[Work to complete]
Restate word for word the entries below, starting with the line with "Definition ChatCompletion (p" and continuing through the line with "Fixpoint read_loop (name". Include both of those lines and no others.

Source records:
^^^^^^^^
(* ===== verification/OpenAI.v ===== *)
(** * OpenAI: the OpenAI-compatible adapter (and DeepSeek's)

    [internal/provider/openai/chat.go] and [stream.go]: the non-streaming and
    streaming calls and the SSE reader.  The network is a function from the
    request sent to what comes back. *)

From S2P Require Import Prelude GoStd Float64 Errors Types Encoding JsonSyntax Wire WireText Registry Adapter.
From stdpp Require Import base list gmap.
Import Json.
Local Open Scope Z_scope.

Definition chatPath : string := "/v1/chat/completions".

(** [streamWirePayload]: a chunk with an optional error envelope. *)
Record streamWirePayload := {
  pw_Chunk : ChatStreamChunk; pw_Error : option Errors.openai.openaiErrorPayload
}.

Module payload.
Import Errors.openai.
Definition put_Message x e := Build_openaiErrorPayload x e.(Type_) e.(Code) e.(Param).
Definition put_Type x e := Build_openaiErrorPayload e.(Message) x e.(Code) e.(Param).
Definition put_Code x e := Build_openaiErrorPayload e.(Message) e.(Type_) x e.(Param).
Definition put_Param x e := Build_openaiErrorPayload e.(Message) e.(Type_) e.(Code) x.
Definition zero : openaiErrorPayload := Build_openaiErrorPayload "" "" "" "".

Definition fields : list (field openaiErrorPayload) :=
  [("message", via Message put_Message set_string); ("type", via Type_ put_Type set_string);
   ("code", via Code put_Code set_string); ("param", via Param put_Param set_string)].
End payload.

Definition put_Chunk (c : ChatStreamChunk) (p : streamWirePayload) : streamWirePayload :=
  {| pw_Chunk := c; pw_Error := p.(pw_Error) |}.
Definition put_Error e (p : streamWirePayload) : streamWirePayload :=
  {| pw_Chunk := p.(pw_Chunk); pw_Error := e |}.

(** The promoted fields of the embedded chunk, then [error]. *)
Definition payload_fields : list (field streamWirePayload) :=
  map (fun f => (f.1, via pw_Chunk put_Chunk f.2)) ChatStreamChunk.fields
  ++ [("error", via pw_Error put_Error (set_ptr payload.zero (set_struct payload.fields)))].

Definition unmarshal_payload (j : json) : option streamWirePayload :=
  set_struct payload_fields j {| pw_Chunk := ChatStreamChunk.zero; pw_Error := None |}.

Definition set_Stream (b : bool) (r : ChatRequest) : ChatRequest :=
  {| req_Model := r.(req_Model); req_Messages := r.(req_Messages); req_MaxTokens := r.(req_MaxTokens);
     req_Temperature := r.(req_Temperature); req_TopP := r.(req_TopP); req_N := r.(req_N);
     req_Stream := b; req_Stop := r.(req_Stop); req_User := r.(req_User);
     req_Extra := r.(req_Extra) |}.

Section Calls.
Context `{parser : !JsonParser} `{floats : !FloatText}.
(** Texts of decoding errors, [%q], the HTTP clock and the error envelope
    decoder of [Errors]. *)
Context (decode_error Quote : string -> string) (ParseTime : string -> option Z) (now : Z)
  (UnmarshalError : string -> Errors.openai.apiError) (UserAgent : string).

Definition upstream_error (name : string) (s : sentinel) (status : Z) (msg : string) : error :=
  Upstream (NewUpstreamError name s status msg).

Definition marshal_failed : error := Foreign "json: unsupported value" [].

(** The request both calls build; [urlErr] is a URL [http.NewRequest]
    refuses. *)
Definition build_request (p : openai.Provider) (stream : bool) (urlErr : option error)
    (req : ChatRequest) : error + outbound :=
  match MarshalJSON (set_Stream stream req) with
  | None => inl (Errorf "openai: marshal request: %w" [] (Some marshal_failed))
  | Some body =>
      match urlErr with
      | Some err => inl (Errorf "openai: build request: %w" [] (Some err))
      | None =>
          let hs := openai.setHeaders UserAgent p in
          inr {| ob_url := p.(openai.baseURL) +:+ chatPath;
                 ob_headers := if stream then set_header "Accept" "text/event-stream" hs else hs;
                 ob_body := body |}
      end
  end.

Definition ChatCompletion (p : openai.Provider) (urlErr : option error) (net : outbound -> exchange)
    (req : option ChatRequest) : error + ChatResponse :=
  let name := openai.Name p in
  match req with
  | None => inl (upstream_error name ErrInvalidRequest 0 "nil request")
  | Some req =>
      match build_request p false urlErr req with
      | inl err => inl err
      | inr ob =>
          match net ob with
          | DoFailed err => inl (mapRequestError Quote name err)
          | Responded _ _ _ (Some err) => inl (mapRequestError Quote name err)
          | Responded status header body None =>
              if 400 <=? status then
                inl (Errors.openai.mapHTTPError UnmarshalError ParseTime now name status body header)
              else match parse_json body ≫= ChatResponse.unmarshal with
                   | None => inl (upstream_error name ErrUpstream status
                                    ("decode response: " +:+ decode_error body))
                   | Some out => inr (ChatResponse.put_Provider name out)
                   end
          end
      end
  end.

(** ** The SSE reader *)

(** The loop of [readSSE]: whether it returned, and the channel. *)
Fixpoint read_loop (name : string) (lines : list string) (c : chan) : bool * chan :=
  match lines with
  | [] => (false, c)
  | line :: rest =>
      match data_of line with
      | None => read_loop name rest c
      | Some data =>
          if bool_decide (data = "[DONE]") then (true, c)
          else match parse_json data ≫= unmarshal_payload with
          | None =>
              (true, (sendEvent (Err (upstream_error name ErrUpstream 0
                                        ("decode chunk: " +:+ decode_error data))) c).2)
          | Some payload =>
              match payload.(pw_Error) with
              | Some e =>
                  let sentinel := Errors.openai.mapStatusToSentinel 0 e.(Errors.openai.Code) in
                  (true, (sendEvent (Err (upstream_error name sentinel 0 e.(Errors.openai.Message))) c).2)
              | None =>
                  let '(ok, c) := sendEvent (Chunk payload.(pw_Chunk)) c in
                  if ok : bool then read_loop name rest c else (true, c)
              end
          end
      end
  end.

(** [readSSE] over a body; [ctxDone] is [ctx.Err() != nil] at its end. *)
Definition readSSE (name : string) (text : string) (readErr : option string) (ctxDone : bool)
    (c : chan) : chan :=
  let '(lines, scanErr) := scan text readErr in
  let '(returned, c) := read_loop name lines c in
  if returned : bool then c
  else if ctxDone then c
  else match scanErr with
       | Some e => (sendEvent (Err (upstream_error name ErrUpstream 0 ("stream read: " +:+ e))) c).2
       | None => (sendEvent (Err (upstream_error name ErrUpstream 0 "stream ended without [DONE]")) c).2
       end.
^^^^^^^^
[Response to the exercise]
Definition ChatCompletion (p : openai.Provider) (urlErr : option error) (net : outbound -> exchange)
    (req : option ChatRequest) : error + ChatResponse :=
  let name := openai.Name p in
  match req with
  | None => inl (upstream_error name ErrInvalidRequest 0 "nil request")
  | Some req =>
      match build_request p false urlErr req with
      | inl err => inl err
      | inr ob =>
          match net ob with
          | DoFailed err => inl (mapRequestError Quote name err)
          | Responded _ _ _ (Some err) => inl (mapRequestError Quote name err)
          | Responded status header body None =>
              if 400 <=? status then
                inl (Errors.openai.mapHTTPError UnmarshalError ParseTime now name status body header)
              else match parse_json body ≫= ChatResponse.unmarshal with
                   | None => inl (upstream_error name ErrUpstream status
                                    ("decode response: " +:+ decode_error body))
                   | Some out => inr (ChatResponse.put_Provider name out)
                   end
          end
      end
  end.

(** ** The SSE reader *)

(** The loop of [readSSE]: whether it returned, and the channel. *)
Fixpoint read_loop (name : string) (lines : list string) (c : chan) : bool * chan :=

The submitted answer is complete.